The benefits to forming an LLC are considerable. For one, members of an LLC enjoy limited liability protection, which shields their personal assets from lawsuits or bankruptcy faced by the business. The Internal Revenue Service (IRS) also views LLCs as “pass-through” organizations, so profits made by the business are not taxed off top, and they instead pass through to the LLC members who pay taxes on their salaries. LLCs are also flexible in their management options and can be formed with relative ease.
How to Make a Limited Liability Company: Where to Begin?
Before you can establish your LLC, there is some documentation that you will need to assemble. For starters, you will want to select a name for your LLC, and depending on your state’s rules, you may need to submit a form to reserve it before filing your Certificate of Formation.

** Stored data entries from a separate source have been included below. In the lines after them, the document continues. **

(* ===== verification/ApprovalExecution.v ===== *)
(** * Executing approved actions at most once

    Executions of the vault of [ApprovalStore] as sequences of locked operations by
    any number of processes ([vstep]), followed for one approval id, with the claims
    granted for that id as the observable trace. *)

From stdpp Require Import base gmap strings list.
From Stdlib Require Import Ascii ZArith Lia.
From S2P Require Import Prelude RustStr PolicyTypes UrlCanon RateLimit BTree Json Kernel.
From S2P Require Import PolicyEngine KillFence Approval ApprovalRecipe ApprovalLifecycle.
From S2P Require Import ApprovalStore.

Open Scope Z_scope.

Section execution.
Context {UC : UrlCrate} {GC : GlobCrate} {SJ : SerdeJson} {SH : Sha256}.

(** The record of an approval. *)
Definition record_of (id : string) (v : Vault) : option ApprovalRequest := v_approvals v !! id.

(** The claims an operation grants for [id]. *)
Definition granted_claims (id id' : string) (r : result (option ExecutionClaim) StorageError)
    : list ExecutionClaim :=
  match r with Ok (Some c) => if bool_decide (id' = id) then [c] else [] | _ => [] end.

Section steps.
Context (id : string) (may_store : Policy → Prop) (may_finalize : ApprovalRequest → Run → Prop).

(** One locked operation, seen from approval [id].  The record [id] itself is created
    before and not deleted; [may_store] restricts the policies stored, [may_finalize]
    the outcomes that workers commit for [id]. *)
Inductive vstep (v : Vault) : list ExecutionClaim → Vault → Prop :=
| vs_store now (a : ApprovalRequest) : ap_id a ≠ id → vstep v [] (store_approval now a v).2
| vs_delete now id' : id' ≠ id → vstep v [] (delete_approval now id' v).2
| vs_decide now id' yes channel who sod note grant pep cls ctrl veto :
    vstep v [] (decide_approval_atomic now id' yes channel who sod note grant pep cls ctrl veto v).2
| vs_poll now id' : vstep v [] (poll_refresh_approval now id' v).2
| vs_sweep now : vstep v [] (sweep_approval_lifecycle now v).2
| vs_claim now id' :
    vstep v (granted_claims id id' (claim_approval_for_execution now id' v).1)
      (claim_approval_for_execution now id' v).2
| vs_finalize now id' epoch r :
    (id' = id → ∀ a, record_of id v = Some a → ap_execution_epoch a = epoch → may_finalize a r) →
    vstep v [] (finalize_execution now id' epoch r v).2
| vs_heartbeat now id' : vstep v [] (heartbeat_approval now id' v).2
| vs_gc now : vstep v [] (gc_vault_marks now v)
| vs_policy now p : may_store p → vstep v [] (vault_store_policy now p v).2
| vs_unpolicy now pid : vstep v [] (vault_delete_policy now pid v).2.

Inductive vsteps : Vault → list ExecutionClaim → Vault → Prop :=
| vsteps_nil v : vsteps v [] v
| vsteps_cons v v1 v2 l l' : vstep v l v1 → vsteps v1 l' v2 → vsteps v (l ++ l') v2.
End steps.

(** ** Lemmas *)

(** A locked mutation either commits the closure's state or leaves the vault. *)
Lemma locked_mutate_cases {A} now (f : Vault → result (A * Vault) StorageError) v :
  (∃ r v', f v = Ok (r, v') ∧ validate_primary_shapes now v' = true
           ∧ locked_mutate now f v = (Ok r, v'))
  ∨ (∃ e, locked_mutate now f v = (Err e, v)).
Proof.
  unfold locked_mutate. destruct (f v) as [[r v']|e]; [|by right; eexists].
  destruct (validate_primary_shapes now v') eqn:E; [left; by exists r, v'|right; by eexists].
Qed.

(** A property of the vault that every committed closure state has is kept. *)
Lemma locked_mutate_keep {A} (P : Vault → Prop) now (f : Vault → result (A * Vault) StorageError) v :
  P v → (∀ r v', f v = Ok (r, v') → P v') → P (locked_mutate now f v).2.
Proof.
  intros Hv Hf. destruct (locked_mutate_cases now f v) as [(r & v' & H & _ & ->)|(e & ->)]; [|done].
  by eapply Hf.
Qed.

(** A denied or expired request. *)
Definition final (a : ApprovalRequest) : Prop :=
  ap_status a = AS_Denied ∨ ap_status a = AS_Expired.

(** Two records that differ in their progress only, and not there if it was final. *)
Definition same_but_progress (a a' : ApprovalRequest) : Prop :=
  run a' = run a ∧ opening a' = opening a ∧ (final a → progress a' = progress a).

Lemma same_but_progress_refl a : same_but_progress a a.
Proof. by repeat split. Qed.

Lemma same_but_progress_trans a b c :
  same_but_progress a b → same_but_progress b c → same_but_progress a c.
Proof.
  intros (H1 & H2 & H3) (H4 & H5 & H6). split_and!; [congruence|congruence|].
  intros Hf. rewrite H6; [by apply H3|]. unfold final in *. by rewrite (H3 Hf).
Qed.

Lemma final_not_open a : final a → is_open (ap_status a) = false.
Proof. by intros [E|E]; rewrite E. Qed.

Lemma transition_same now a to d : same_but_progress a (transition now a to d).2.
Proof.
  destruct (transition_effect now a to d) as [ |Ho|veto Hb Hst|Hto Hb Ho Hg].
  - apply same_but_progress_refl.
  - split_and!; [done|done|]. intros Hf%final_not_open. congruence.
  - unfold record_deny. assert (Hnf : ¬ final a).
    { intros Hf. destruct Hst as [Ho|[Ho _]]; [apply final_not_open in Hf; congruence|].
      destruct Hf as [E|E]; congruence. }
    destruct (terminal_deny a veto); by split_and!.
  - unfold record_approve. cbv zeta. assert (Hnf : ¬ final a)
      by (intros Hf%final_not_open; congruence).
    destruct (granted_by a _); by split_and!.
Qed.

Lemma advance_same now a : same_but_progress a (advance_lifecycle now a).2.
Proof.
  unfold advance_lifecycle. destruct (is_open (ap_status a)) eqn:Eo; cbn [negb];
    [|apply same_but_progress_refl].
  assert (Hnf : ¬ final a) by (intros Hf%final_not_open; congruence).
  destruct (_ <=? _); [by split_and!|]. destruct (_ && _); by split_and!.
Qed.

Lemma refresh_same now a : same_but_progress a (refresh now a).1.
Proof.
  unfold refresh. assert (H := advance_same now a).
  destruct (advance_lifecycle now a) as [[] a']; cbn [fst snd] in *; [|done|done].
  destruct (needs_reauth now a') eqn:En; [|done].
  apply (same_but_progress_trans a a'); [done|]. split_and!; [done|done|].
  apply needs_reauth_approved in En as [En _]. intros [E|E]; congruence.
Qed.

Lemma stage_event_same v subj ty v' :
  stage_event v subj ty = Ok v' → v_approvals v' = v_approvals v ∧ v_fence v' = v_fence v.
Proof. unfold stage_event. destruct (_ <=? _); [done|]. by intros [= <-]. Qed.

Lemma stage_events_same l v v' :
  stage_events v l = Ok v' → v_approvals v' = v_approvals v ∧ v_fence v' = v_fence v.
Proof.
  revert v. induction l as [|[subj ty] l IH]; intros v; simpl; [by intros [= <-]|].
  destruct (stage_event v subj ty) as [v1|] eqn:E; simpl; [|done].
  apply stage_event_same in E as [<- <-]. apply IH.
Qed.

(** What an operation other than a claim, a finalization or a heartbeat does to the
    record [id]: at most its progress changes. *)
Definition keeps_run (id : string) (v v' : Vault) : Prop :=
  ∀ a, record_of id v = Some a → ∃ a', record_of id v' = Some a' ∧ same_but_progress a a'.

Lemma keeps_run_refl id v : keeps_run id v v.
Proof. intros a Ha. exists a. split; [done|apply same_but_progress_refl]. Qed.

Lemma keeps_run_set id id' v a0 a1 :
  record_of id' v = Some a0 → same_but_progress a0 a1 → keeps_run id v (set_approval v id' a1).
Proof.
  intros H0 Hs a Ha. unfold record_of, set_approval in *. simpl. destruct (decide (id' = id)) as [->|Hne].
  - rewrite lookup_insert_eq. exists a1. split; [done|]. by simplify_eq.
  - rewrite lookup_insert_ne by done. exists a. split; [done|apply same_but_progress_refl].
Qed.

Lemma keeps_run_approvals id v v' v'' :
  v_approvals v'' = v_approvals v' → keeps_run id v v' → keeps_run id v v''.
Proof. intros E H a Ha. destruct (H a Ha) as (a' & ? & ?). exists a'. unfold record_of in *. by rewrite E. Qed.

Lemma sweep_loop_keeps now ids id v m evs :
  sweep_loop now ids (v_approvals v) = (m, evs) →
  keeps_run id v {| v_fence := v_fence v; v_approvals := m; v_pending_events := v_pending_events v |}.
Proof.
  revert v m evs. induction ids as [|i ids IH]; intros v m evs; cbn [sweep_loop].
  { intros [= <- <-]. apply (keeps_run_approvals id v v); [done|apply keeps_run_refl]. }
  destruct (v_approvals v !! i) as [a|] eqn:E; [|apply IH].
  assert (Hr := refresh_same now a).
  destruct (refresh now a) as [a' ev] eqn:Er. cbn [fst] in Hr.
  destruct (sweep_loop now ids _) as [m' evs'] eqn:El. intros [= <- <-].
  apply (IH (set_approval v i a')) in El. intros b Hb.
  destruct (keeps_run_set id i v a a' E Hr b Hb) as (b1 & Hb1 & Hs1).
  destruct (El b1 Hb1) as (b2 & Hb2 & Hs2). exists b2. split; [done|].
  by eapply same_but_progress_trans.
Qed.

(** An accepted approval was made on an open request. *)
Lemma approve_ok_open now a d : (approve now a d).1 = Ok tt → ¬ final a.
Proof.
  unfold approve, transition. cbv zeta. destruct (is_blank _); [done|].
  destruct (is_past_ttl now a); [done|].
  unfold delegate_veto. rewrite bool_decide_false by done. cbn [andb negb].
  rewrite andb_true_r. destruct (is_open (ap_status a)) eqn:Eo; cbn [negb]; [|done].
  intros _ Hf%final_not_open. congruence.
Qed.

Lemma decide_keeps now id id' yes channel who sod note grant pep cls ctrl veto v :
  keeps_run id v (decide_approval_atomic now id' yes channel who sod note grant pep cls ctrl veto v).2.
Proof.
  apply (locked_mutate_keep (keeps_run id v)); [apply keeps_run_refl|]. intros r v' H.
  destruct (v_approvals v !! id') as [a0|] eqn:E; [|done].
  destruct (_ && _); [done|]. cbv zeta in H. set (d := build_decision _ _ _ _ _ _ _) in H.
  assert (H1 := advance_same now a0). set (a1 := (advance_lifecycle now a0).2) in *.
  assert (Hs : same_but_progress a0 (if yes then approve now a1 d else deny now a1 d).2).
  { eapply same_but_progress_trans; [exact H1|]. destruct yes; apply transition_same. }
  assert (Hnf : yes = true → (approve now a1 d).1 = Ok tt → ¬ final a0).
  { intros _ Hok Hf. apply (approve_ok_open now a1 d Hok). unfold final in *.
    by rewrite (proj2 (proj2 H1) Hf). }
  destruct (if yes then approve now a1 d else deny now a1 d) as [[[]|e] a2] eqn:Ed; [|done].
  set (a3 := if yes && _ then _ else _) in *.
  assert (Hs3 : same_but_progress a0 a3).
  { unfold a3. destruct yes; cbn [andb]; [|done]. destruct (String.eqb _ _); [|done].
    destruct Hs as (Hr & Ho & _). split_and!; [done|done|].
    intros Hf. destruct Hnf; [done|by rewrite Ed|done]. }
  assert (Hk : keeps_run id v (set_approval v id' a3)) by (by eapply keeps_run_set).
  destruct (decision_event (ap_status a3)) as [ty|]; [|by injection H as _ <-].
  destruct (stage_event (set_approval v id' a3) (ap_id a3) ty) as [v''|] eqn:Es; [|done].
  injection H as _ <-. apply stage_event_same in Es as [Es _]. by eapply keeps_run_approvals.
Qed.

Your name will likely need to be plainly distinguishable from other LLCs in your state–you will want to consult with your state’s rules on naming conventions before finalizing a decision on your business’s moniker.
Next, you will want to identify the members of your LLC and draft an operating agreement. In many states, an operating agreement is not necessarily required, but it is a sound business maneuver to create one as it can clearly delineate management duties, profit-sharing breakdowns, and more.

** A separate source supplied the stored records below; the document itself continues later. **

(* ===== verification/Egress.v ===== *)
(** * Egress: confining responses

    Models [src/src/egress.rs]: the spellings of a secret that are scrubbed
    ([derive_secret_forms]), the buffered pipeline ([confine_response]) with operator
    rules, and the incremental [StreamScrubber] for streamed bodies.

    A body is a list of bytes, a header value a string; [HashMap] headers are a
    [gmap].  The base64, hex, regex and URL-encoding crates and the JSON string encoder
    are parameters: nothing is assumed of them.  Zeroizing buffers has no effect on the
    bytes that are returned and is left out.

    Theorems: no declared form leaves through the buffered path, its headers, or a
    stream, whatever the chunking and the rules; a stream is safe only where no rule
    would have applied; the chunked scan equals the one-pass scan when no form is a
    prefix of another, and a secret that continues another one can be cut at a chunk
    boundary and its rest released. *)

From stdpp Require Import base gmap strings list sorting.
From Stdlib Require Import Ascii ZArith Lia.
From S2P Require Import Prelude RustStr UrlCanon.

(** ** The external crates *)

(** The encoders that spell a secret: base64 engines, hex, and
    [serde_json::to_string] of a string. *)
Class Encoders := {
  b64_standard : string → string;
  b64_standard_no_pad : string → string;
  b64_url_safe : string → string;
  b64_url_safe_no_pad : string → string;
  hex_encode : string → string;
  hex_encode_upper : string → string;
  json_string : string → option string;
}.

(** The [regex] crate: [Regex::replace_all] with a constant replacement. *)
Class RegexCrate := {
  Regex : Type;
  replace_all : Regex → string → string → string;
}.

(** ** Bytes *)

Definition bytes := list ascii.

(** [str::as_bytes] and [String::from_utf8] of bytes already known to be text. *)
Definition as_bytes : string → bytes := String.list_ascii_of_string.
Definition of_bytes : bytes → string := String.string_of_list_ascii.

(** [str::from_utf8(b).is_ok()]. *)
Definition is_utf8 (b : bytes) : bool := String.eqb (from_utf8_lossy (of_bytes b)) (of_bytes b).

Fixpoint bytes_prefix (n h : bytes) : bool :=
  match n, h with
  | [], _ => true
  | a :: n', b :: h' => Ascii.eqb a b && bytes_prefix n' h'
  | _ :: _, [] => false
  end.

(** [find_bytes]: some window of the haystack is the needle. *)
Fixpoint any_window (n h : bytes) : bool :=
  match h with
  | [] => false
  | _ :: h' => bytes_prefix n h || any_window n h'
  end.

Definition find_bytes (haystack needle : bytes) : bool :=
  match needle with [] => false | _ => any_window needle haystack end.

(** [replace_bytes]; [skip] counts the bytes of the current match still to pass. *)
Fixpoint replace_loop (skip : nat) (needle replacement h : bytes) : bytes * bool :=
  match h with
  | [] => ([], false)
  | b :: h' =>
      match skip with
      | S k => replace_loop k needle replacement h'
      | O =>
          if bytes_prefix needle h then
            let '(out, _) := replace_loop (length needle - 1) needle replacement h' in
            (replacement ++ out, true)
          else let '(out, hit) := replace_loop 0 needle replacement h' in (b :: out, hit)
      end
  end.

Definition replace_bytes (haystack needle replacement : bytes) : bytes * bool :=
  match needle with
  | [] => (haystack, false)
  | _ => if (length haystack <? length needle)%nat then (haystack, false)
         else replace_loop 0 needle replacement haystack
  end.

(** ** The spellings of a secret *)

Definition MIN_REDACT_LEN : nat := 5.
Definition BASE64_CORE_MIN_LEN : nat := 16.

(** [has_unredactable_secret]. *)
Definition has_unredactable_secret (secrets : list string) : bool :=
  existsb (λ s, String.length s <? MIN_REDACT_LEN)%nat secrets.

Definition hex_lower (d : nat) : ascii := lower_ascii (hex_upper d).

(** [percent_encode_safe]. *)
Definition percent_byte (upper : bool) (b : ascii) : string :=
  let h := if upper then hex_upper else hex_lower in
  let n := nat_of_ascii b in
  String "%" (String (h (n / 16)) (String (h (n mod 16)) "")).

Definition percent_safe (extra_safe : string) (b : ascii) : bool :=
  (nat_of_ascii b <? 128)%nat
  && (is_ascii_alphanumeric b || one_of ["-"; "_"; "."; "~"]%char b
      || contains_any (Ascii.eqb b) extra_safe).

Fixpoint percent_encode_safe (s extra_safe : string) (upper : bool) : string :=
  match s with
  | EmptyString => ""
  | String b s' =>
      (if percent_safe extra_safe b then String b "" else percent_byte upper b)
        +:+ percent_encode_safe s' extra_safe upper
  end.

A registered agent will also need to be designated for your LLC. The role of this person is to receive all legal service of process, as well as government and tax correspondence on behalf of your business. This individual will need to be identified in your Certificate of Formation, and their contact information may also be necessary.
Submitting Your Documents Online
With all of your details at the ready, you can begin drafting your Certificate of Formation. In some states, this is called Articles of Organization. This is the form that is used by your Secretary of State’s office to register your LLC. Each state has their own requirements, but in general, you should be prepared to provide some basic details about your business, its location, its members, and its registered agent.
By working with a private service such as ours at Corporation Center, you can process this document online. We offer easy-to-fill web forms and an SSL-encrypted web portal, so you can securely submit your Certificate of Formation in just minutes. If you would like to learn more, please contact us by phone or email today.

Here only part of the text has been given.